Extract, unchanged, each line of the listing below from its first line through the line that contains "let r := rrc_req_id s in", inclusive, and nothing else.

◇ ◇ ◇ ◇ ◇

Lemma lc_inv_configure now s s1 :
  lc_inv s -> m_timer_ctr (timer s) + 1 < 18446744073709551616 ->
  timer s1 = timer s /\ txrx_state s1 = E_TXRX_STATE_CONFIGURED /\
  activate_timer s1 = activate_timer s /\ rrc_requests s1 = rrc_requests s ->
  lc_inv (schedule_activate now s1).
Proof.
  intros [H1 H2 H3 H4 H7 H5 H6] Hc (Et & Es & Ea & Er).
  apply lc_inv_schedule_activate; rewrite ?Et, ?Es, ?Ea, ?Er; try done.
  intros id c Hq. apply (H7 id Hq).
Qed.

Lemma lc_inv_message now r m s :
  lc_inv s -> m_timer_ctr (timer s) + 1 < 18446744073709551616 -> lc_inv (on_rrc_message now r m s).
Proof.
  intros Hi Hc. rewrite on_message_eq. destruct m as [e|e]; cbv zeta.
  - apply (lc_inv_configure now (if decide (txrx_state s = E_TXRX_STATE_ACTIVE) then on_rlf s else s)).
    + case_decide; [by apply lc_inv_rlf|done].
    + by case_decide.
    + apply configured_fields.
  - destruct (check_response_fields r s) as (_ & _ & _ & _ & C1).
    apply (lc_inv_configure now (check_response r s)).
    + by apply lc_inv_check_response.
    + by rewrite C1.
    + apply (configured_fields e r).
Qed.

Lemma send_exchange_req_fields now s :
  let s1 := send_exchange_req now s in
  let r := rrc_req_id s in
  timer s1 = (wait_us 100000 (CbExpiry 3 r) now (timer s)).1 /\ txrx_state s1 = txrx_state s /\
  enabled s1 = enabled s /\ activate_timer s1 = activate_timer s /\
  rrc_requests s1 = <[r := ReqCtx (now + 100000, m_timer_ctr (timer s)) (Rrc 0 rrc_message_zero)]>
                      (delete r (rrc_requests s)) /\
  sent s1 = sent s ++ [Rrc r (ExchangeRequest (fill_from_config s))].
Proof. cbv zeta. split_and!; reflexivity. Qed.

◇ ◇ ◇ ◇ ◇

### TASK RESPONSE
Lemma lc_inv_configure now s s1 :
  lc_inv s -> m_timer_ctr (timer s) + 1 < 18446744073709551616 ->
  timer s1 = timer s /\ txrx_state s1 = E_TXRX_STATE_CONFIGURED /\
  activate_timer s1 = activate_timer s /\ rrc_requests s1 = rrc_requests s ->
  lc_inv (schedule_activate now s1).
Proof.
  intros [H1 H2 H3 H4 H7 H5 H6] Hc (Et & Es & Ea & Er).
  apply lc_inv_schedule_activate; rewrite ?Et, ?Es, ?Ea, ?Er; try done.
  intros id c Hq. apply (H7 id Hq).
Qed.

Lemma lc_inv_message now r m s :
  lc_inv s -> m_timer_ctr (timer s) + 1 < 18446744073709551616 -> lc_inv (on_rrc_message now r m s).
Proof.
  intros Hi Hc. rewrite on_message_eq. destruct m as [e|e]; cbv zeta.
  - apply (lc_inv_configure now (if decide (txrx_state s = E_TXRX_STATE_ACTIVE) then on_rlf s else s)).
    + case_decide; [by apply lc_inv_rlf|done].
    + by case_decide.
    + apply configured_fields.
  - destruct (check_response_fields r s) as (_ & _ & _ & _ & C1).
    apply (lc_inv_configure now (check_response r s)).
    + by apply lc_inv_check_response.
    + by rewrite C1.
    + apply (configured_fields e r).
Qed.

Lemma send_exchange_req_fields now s :
  let s1 := send_exchange_req now s in
  let r := rrc_req_id s in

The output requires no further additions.